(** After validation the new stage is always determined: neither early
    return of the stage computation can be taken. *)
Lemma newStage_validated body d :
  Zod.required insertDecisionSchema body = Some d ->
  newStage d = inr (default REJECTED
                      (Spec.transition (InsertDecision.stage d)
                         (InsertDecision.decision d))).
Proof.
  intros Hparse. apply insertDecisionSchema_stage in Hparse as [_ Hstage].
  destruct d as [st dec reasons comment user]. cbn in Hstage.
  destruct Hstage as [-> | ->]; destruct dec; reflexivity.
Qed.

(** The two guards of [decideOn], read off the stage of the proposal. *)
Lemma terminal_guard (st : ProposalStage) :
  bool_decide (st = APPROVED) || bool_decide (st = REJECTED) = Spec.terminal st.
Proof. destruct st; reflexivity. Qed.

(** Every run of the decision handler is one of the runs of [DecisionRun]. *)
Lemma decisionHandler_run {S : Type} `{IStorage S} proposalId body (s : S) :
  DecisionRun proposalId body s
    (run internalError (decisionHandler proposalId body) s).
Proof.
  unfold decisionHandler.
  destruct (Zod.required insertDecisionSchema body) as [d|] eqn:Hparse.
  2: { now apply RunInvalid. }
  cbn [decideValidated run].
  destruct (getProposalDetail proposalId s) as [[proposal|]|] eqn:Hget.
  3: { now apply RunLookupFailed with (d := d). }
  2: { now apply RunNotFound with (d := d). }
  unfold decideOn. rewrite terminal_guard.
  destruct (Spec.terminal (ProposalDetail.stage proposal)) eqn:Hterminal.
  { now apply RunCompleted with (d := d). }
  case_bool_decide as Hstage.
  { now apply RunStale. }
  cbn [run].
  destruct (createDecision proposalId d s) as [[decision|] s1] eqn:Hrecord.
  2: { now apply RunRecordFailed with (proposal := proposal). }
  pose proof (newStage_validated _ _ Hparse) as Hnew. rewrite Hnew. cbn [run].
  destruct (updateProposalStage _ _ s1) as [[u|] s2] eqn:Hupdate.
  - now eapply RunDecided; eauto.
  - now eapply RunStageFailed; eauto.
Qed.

======

:: About this exercise ::
Please copy, exactly as written, every line in the listing above from the line with "Lemma terminal_guard (st" up to and including the line with "DecisionRun proposalId body s".

:: Expected answer ::
Lemma terminal_guard (st : ProposalStage) :
  bool_decide (st = APPROVED) || bool_decide (st = REJECTED) = Spec.terminal st.
Proof. destruct st; reflexivity. Qed.

(** Every run of the decision handler is one of the runs of [DecisionRun]. *)
Lemma decisionHandler_run {S : Type} `{IStorage S} proposalId body (s : S) :
  DecisionRun proposalId body s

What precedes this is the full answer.